Hey! Its not arse kiya hai….it is Arz kiya hai….

Arz kiya hai….gour farmaiye…

Ke hum haarey apni galti se, Auron me kya dum thaa…..

Aur Shilpa tujhe kisi Gair (Gere) ne kaise chooma, Apna Haashmi kya kum tha

So the nation commiserated with a crestfallen Hashmi. His loss was the nation’s loss. So disconsolate was he that according to reliable rumours, he stopped doing anything at all with his lips, let alone  allow any bimbette to tinker with his twangs, considering them as useless appendages that had lost their divine purpose.
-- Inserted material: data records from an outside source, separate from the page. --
(** The local table [topic_mapping] of
    [FilterManager._format_relevant_topic_ids]; some keys are written more
    than once. *)
Definition topic_mapping : gmap string string := Py.dict_display
  [
   ("/m/04rlf", "Music");
   ("/m/0ggq0m", "Pop music");
   ("/m/064t9", "Rock music");
   ("/m/0glt670", "Hip hop music");
   ("/m/05rwpb", "Jazz");
   ("/m/05pd6", "Blues");
   ("/m/0342h", "Country music");
   ("/m/02lkt", "Classical music");
   ("/m/015lz1", "Song");
   ("/m/0l14md", "Dance music");
   ("/m/01lyv", "Electronic music");
   ("/m/07gxw", "Rhythm and blues");
   ("/m/06cqb", "Reggae");
   ("/m/03_d0", "Folk music");
   ("/m/02w4v", "Alternative rock");
   ("/m/01k8wb", "Knowledge");
   ("/m/019_rr", "Lifestyle");
   ("/m/032tl", "Entertainment");
   ("/m/098wr", "Sports");
   ("/m/01h6rj", "Health");
   ("/m/07c1v", "Technology");
   ("/m/07bxq", "Tourism");
   ("/m/06ntj", "Sports");
   ("/m/02jjt", "Entertainment");
   ("/m/05qt0", "Performing arts");
   ("/m/07yv9", "Vehicle");
   ("/m/02p0sh1", "Food");
   ("/m/01h44", "Cuisine");
   ("/m/02wbm", "Food");
   ("/m/0kt51", "Health");
   ("/m/01cgz", "Fitness");
   ("/m/01h7lh", "Physical fitness");
   ("/m/027x7n", "Cooking");
   ("/m/02p1r", "Beauty");
   ("/m/07c1v", "Technology");
   ("/m/019_rr", "Lifestyle");
   ("/m/098wr", "Sport");
   ("/m/06ntj", "Sports");
   ("/m/0jm_", "History");
   ("/m/05qjt", "Politics");
   ("/m/09s1f", "Business");
   ("/m/04fn_", "Television");
   ("/m/02vxn", "Movies");
   ("/m/06_fw", "Film");
   ("/m/02ntfj", "Documentary film");
   ("/m/0f2f9", "Comedy");
   ("/m/0bzvm2", "Gaming");
   ("/m/01sjng", "Video game");
   ("/m/0403l3g", "Video game culture");
   ("/m/025zzc", "Animal");
   ("/m/068hy", "Pet");
   ("/m/0ch_cf", "Dog");
   ("/m/01yrx", "Cat");
   ("/m/07bgp", "Travel");
   ("/m/07bxq", "Tourism");
   ("/m/01h6rj", "Health");
   ("/m/0kt51", "Health");
   ("/m/01cgz", "Fitness") ].

(** [FilterManager._format_relevant_topic_ids] *)
Definition _format_relevant_topic_ids (topic_ids : list string) : list string :=
  match topic_ids with
  | [] => []
  | _ :: _ =>
      map (λ topic_id, default ("Topic: " +:+ topic_id) (topic_mapping !! topic_id))
          topic_ids
  end.


End FilterManager.

(** ** [youtube_api.py] *)

(** The content kinds of a request: ['video'], ['channel'], ['playlist']. *)
Inductive ContentType : Type := video | channel | playlist.

#[global] Instance ContentType_eq_dec : EqDecision ContentType.
Proof. solve_decision. Defined.

(** The value under ['category_id']: one category, or a list of them. *)
Inductive CategoryValue : Type :=
  | CatStr (s : string)
  | CatList (l : list string).

(** The [search_params] dictionary; [None] is a missing key. *)
Record SearchParams := {
  sp_query : option string;
  sp_content_types : option (list ContentType);
  sp_content_type : option ContentType;
  sp_max_results : option Z;
  sp_order : option string;
  sp_safe_search : option string;
  sp_video_duration : option string;
  sp_video_definition : option string;
  sp_category_id : option CategoryValue;
  sp_published_after : option string;
  sp_published_before : option string;
  sp_region_code : option string;
  sp_language : option string;
  sp_topic_id : option string;
  sp_kids_filter : option string }.

(** [d = search_params.copy(); d['content_type'] = ct] *)
Definition with_content_type (p : SearchParams) (ct : ContentType) : SearchParams :=
  {| sp_query := sp_query p; sp_content_types := sp_content_types p;
     sp_content_type := Some ct; sp_max_results := sp_max_results p;
     sp_order := sp_order p; sp_safe_search := sp_safe_search p;
     sp_video_duration := sp_video_duration p;
     sp_video_definition := sp_video_definition p;
     sp_category_id := sp_category_id p;
     sp_published_after := sp_published_after p;
     sp_published_before := sp_published_before p;
     sp_region_code := sp_region_code p; sp_language := sp_language p;
     sp_topic_id := sp_topic_id p; sp_kids_filter := sp_kids_filter p |}.

(** [d['category_id'] = c] *)
Definition with_category_id (p : SearchParams) (c : CategoryValue) : SearchParams :=
  {| sp_query := sp_query p; sp_content_types := sp_content_types p;
     sp_content_type := sp_content_type p; sp_max_results := sp_max_results p;
     sp_order := sp_order p; sp_safe_search := sp_safe_search p;
     sp_video_duration := sp_video_duration p;
     sp_video_definition := sp_video_definition p;
     sp_category_id := Some c;
     sp_published_after := sp_published_after p;
     sp_published_before := sp_published_before p;
     sp_region_code := sp_region_code p; sp_language := sp_language p;
     sp_topic_id := sp_topic_id p; sp_kids_filter := sp_kids_filter p |}.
For someone with an enviable score of having smoochofied at least a dozen contemporary heroines, this was a terrible nightmare. Rofl Indian (who incidentally has failed until now to watch a single Emraan Hashmi movie for the full duration) did some research on the internet to arrive at a list of the many hoochie poochies kissed by Hashmi. ‘The Lustrous List’ includes such devastating divas as Mallika Sherawat (Murder), Dia Mirza (Tumsa Nahin Dekha), Udita Goswami (Zeher, Aksar), Tanushree Dutta (Aashiq Banaya Aapne, Chocolate), Kangana Ranaut (Gangster), and Celina Jaitley (Jawani Diwani). By the way, all of them dress very very economically, more so in these recession hit days. And more importantly, as all are endowed such lavishly with overflowing booty-tooties, that a mere glimpse sends the nation’s heart yodeling like an erratic ghanta-ghar (clock tower).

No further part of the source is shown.